As the "central science," chemistry stands between biology and medicine and between physics and materials science and provides the crucial bridge for drug discovery and development. But chemistry has a much more profound and useful role in science and society. It is the discipline that continually creates the myriad of new materials that we all encounter in our everyday lives: pharmaceuticals, high-tech materials, polymers and plastics, insecticides and pesticides, fabrics and cosmetics, fertilizers, and vitamins—basically everything we can touch, feel, and smell.
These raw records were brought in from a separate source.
(** [myproc()->...]: undefined when no process runs. *)
Definition on_myproc {A} (c : M proc A) : K A := λ s,
  match cpu_proc s with
  | Some i => on_proc i c s
  | None => Err (UB "myproc() is null")
  end.

Definition on_paging {A} (c : M paging A) : K A :=
  on_myproc (λ p,
    match c (paging_ p) with
    | Ok a g => Ok a (set_paging_ g p)
    | Err e => Err e
    end).

Definition myproc {A} (f : proc → A) : K A := on_myproc (gets f).
Definition lcr3 (pa : Z) : K unit := modify (set_cr3 pa).

(** The running process. *)
Definition cur_is (s : kernel F) (i : nat) (p : proc) : Prop :=
  cpu_proc s = Some i ∧ procs s !! i = Some p.

Definition put_cur (i : nat) (p : proc) (s : kernel F) : kernel F :=
  set_procs (<[i:=p]> (procs s)) s.

Lemma on_myproc_eq {A} (c : M proc A) s i p :
  cur_is s i p →
  on_myproc c s = match c p with
                  | Ok a p' => Ok a (put_cur i p' s)
                  | Err e => Err e
                  end.
Proof. intros [E1 E2]. unfold on_myproc, on_proc. by rewrite E1, E2. Qed.

Lemma put_cur_id s i p : cur_is s i p → put_cur i p s = s.
Proof.
  intros [E1 E2]. unfold put_cur, set_procs. rewrite list_insert_id by done.
  by destruct s.
Qed.

Lemma myproc_eq {A} (f : proc → A) s i p : cur_is s i p → myproc f s = Ok (f p) s.
Proof.
  intros Hc. unfold myproc. rewrite (on_myproc_eq _ s i p) by done. simpl.
  by rewrite put_cur_id.
Qed.

Lemma cur_is_put s i p p' : cur_is s i p → cur_is (put_cur i p' s) i p'.
Proof.
  intros [E1 E2]. split; [done|]. simpl. apply list_lookup_insert_eq.
  by eapply lookup_lt_Some.
Qed.

Lemma put_cur_put s i p p' : put_cur i p' (put_cur i p s) = put_cur i p' s.
Proof. unfold put_cur, set_procs. simpl. by rewrite list_insert_insert_eq. Qed.

Lemma on_paging_eq {A} (c : M paging A) s i p :
  cur_is s i p →
  on_paging c s = match c (paging_ p) with
                  | Ok a g => Ok a (put_cur i (set_paging_ g p) s)
                  | Err e => Err e
                  end.
Proof.
  intros Hc. unfold on_paging. rewrite (on_myproc_eq _ s i p) by done.
  by destruct (c (paging_ p)).
Qed.

(** ** Framing

    [frame s i p ph g x c] is the kernel state [s] with the process [p] in
    slot [i], its paging metadata [g], physical memory [ph], file system [x]
    and page-table base [c]: the parts the memory subsystem changes. *)

Definition frame (s : kernel F) (i : nat) (p : proc) (ph : phys) (g : paging) (x : F)
    (c : Z) : kernel F :=
  mkKernel ph c (kpgdir s) (global_pgdir_flag s) (global_pgdir s)
    (<[i:=set_paging_ g p]> (procs s)) (cpu_proc s) (initproc s) (nextpid s) (ticks s)
    (cpu0 s) x.

(** The running process has the index [i]. *)
Definition runs (s : kernel F) (i : nat) : Prop :=
  cpu_proc s = Some i ∧ (i < length (procs s))%nat.

Lemma cur_is_runs s i p : cur_is s i p → runs s i.
Proof. intros [? ?]. split; [done|]. by eapply lookup_lt_Some. Qed.

Lemma frame_id s i p :
  cur_is s i p → frame s i p (phys_ s) (paging_ p) (fsys s) (cr3 s) = s.
Proof.
  intros [? Hp]. unfold frame. rewrite list_insert_id; [by destruct s|].
  rewrite Hp. by destruct p.
Qed.

Lemma frame_cur s i p ph g x c : runs s i → cur_is (frame s i p ph g x c) i (set_paging_ g p).
Proof. intros [? ?]. split; [done|]. simpl. by apply list_lookup_insert_eq. Qed.

Lemma on_phys_frame {A} (c : M phys A) s i p ph ph' g x c3 a :
  c ph = Ok a ph' → on_phys c (frame s i p ph g x c3) = Ok a (frame s i p ph' g x c3).
Proof. intros E. unfold on_phys. simpl. by rewrite E. Qed.

Lemma on_phys_frame_err {A} (c : M phys A) s i p ph g x c3 e :
  c ph = Err e → on_phys c (frame s i p ph g x c3) = Err e.
Proof. intros E. unfold on_phys. simpl. by rewrite E. Qed.

Lemma on_fs_frame {A} (c : M F A) s i p ph g x x' c3 a :
  c x = Ok a x' → on_fs c (frame s i p ph g x c3) = Ok a (frame s i p ph g x' c3).
Proof. intros E. unfold on_fs. simpl. by rewrite E. Qed.

Lemma on_myproc_frame {A} (c : M proc A) s i p p' ph g g' x c3 a :
  runs s i → c (set_paging_ g p) = Ok a (set_paging_ g' p') →
  on_myproc c (frame s i p ph g x c3) = Ok a (frame s i p' ph g' x c3).
Proof.
  intros Hr E. rewrite (on_myproc_eq _ _ i (set_paging_ g p)) by by apply frame_cur.
  rewrite E. unfold put_cur, frame, set_procs. simpl. by rewrite list_insert_insert_eq.
Qed.

Lemma on_paging_frame {A} (c : M paging A) s i p ph g g' x c3 a :
  runs s i → c g = Ok a g' →
  on_paging c (frame s i p ph g x c3) = Ok a (frame s i p ph g' x c3).
Proof.
  intros Hr E. unfold on_paging. apply on_myproc_frame; [done|].
  cbn [paging_ set_paging_]. by rewrite E.
Qed.

Lemma myproc_frame {A} (f : proc → A) s i p ph g x c3 :
  runs s i → myproc f (frame s i p ph g x c3) = Ok (f (set_paging_ g p)) (frame s i p ph g x c3).
Proof. intros Hr. by apply on_myproc_frame. Qed.

Lemma lcr3_frame s i p ph g x c c' :
  lcr3 c' (frame s i p ph g x c) = Ok tt (frame s i p ph g x c').
Proof. done. Qed.

End Kernel.

(** Computations on the kernel state. *)
Notation K F := (M (kernel F)).
Definition lock_step (me : nat) (lk : spinlock) (c : cpu) (k : lpc) : spinlock * (cpu * lpc) :=
  match k with
  | Idle => (lk, run c pushcli AcqPush)
  | AcqPush => (lk, run c pushcli AcqRead)
  | AcqRead => (lk, (c, AcqCpu (locked lk)))
  | AcqCpu l => (lk, (c, AcqPop (l && bool_decide (lk_cpu lk = Some me))))
  | AcqPop r => (lk, run c popcli (if r then Dead else Spin))
  | Spin => (set_locked true lk, (c, if locked lk then Spin else Got))
  | Got => (set_lk_cpu (Some me) lk, (c, GotPcs))
  | GotPcs => (set_pcs (getcallerpcs ld (addr me)) lk, (c, Crit))
  | Crit => (lk, run c pushcli RelRead)
  | RelRead => (lk, (c, RelCpu (locked lk)))
  | RelCpu l => (lk, (c, RelPop (l && bool_decide (lk_cpu lk = Some me))))
  | RelPop r => (lk, run c popcli (if r then RelPcs else Dead))
  | RelPcs => (set_pcs (<[0%nat:=0]> (pcs lk)) lk, (c, RelOwner))
  | RelOwner => (set_lk_cpu None lk, (c, RelFree))
  | RelFree => (set_locked false lk, (c, RelDone))
  | RelDone => (lk, run c popcli Idle)
  | Dead => (lk, (c, Dead))
  end.

Record machine := mkMachine { m_lock : spinlock; m_cpus : list (cpu * lpc) }.

Inductive mstep : machine → machine → Prop :=
  | mstep_cpu m i c k lk' ck' :
      m_cpus m !! i = Some (c, k) → lock_step i (m_lock m) c k = (lk', ck') →
      mstep m (mkMachine lk' (<[i:=ck']> (m_cpus m))).

Inductive mreach (m0 : machine) : machine → Prop :=
  | mreach_init : mreach m0 m0
  | mreach_step m m' : mreach m0 m → mstep m m' → mreach m0 m'.

Definition minit (m : machine) : Prop :=
  locked (m_lock m) = false ∧ lk_cpu (m_lock m) = None ∧
  ∀ i c k, m_cpus m !! i = Some (c, k) → k = Idle ∧ cli_ok c.

(** The processor has won the [xchg] and not yet stored 0. *)
Definition owns (k : lpc) : bool :=
  match k with
  | Got | GotPcs | Crit | RelRead | RelCpu _ | RelPop _ | RelPcs | RelOwner | RelFree => true
  | _ => false
  end.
Chemists at Scripps Research focus on chemical synthesis and chemical biology, the areas most relevant to biomedical research and materials science. The members of our faculty are distinguished teacher-scholars who maintain highly visible and independent research programs in areas as diverse as biological and chemical catalysis, synthesis of natural products, combinatorial chemistry, molecular design, supramolecular chemistry, chemical evolution, materials science, and chemical biology. The chemistry graduate program attracts some of the best-qualified candidates from both the United States and abroad. Our major research facilities, under the direction of Dee H. Huang (nuclear magnetic resonance), Gary Siuzdak (mass spectrometry), and Raj Chadha (x-ray crystallography), are second to none and continue to provide crucial support to our research programs. In addition, the Mabel and Arnold Beckman Center for the Chemical Sciences constantly receives high praise from visitors from around the world for its architectural design and operational aspects, both highly conducive to research.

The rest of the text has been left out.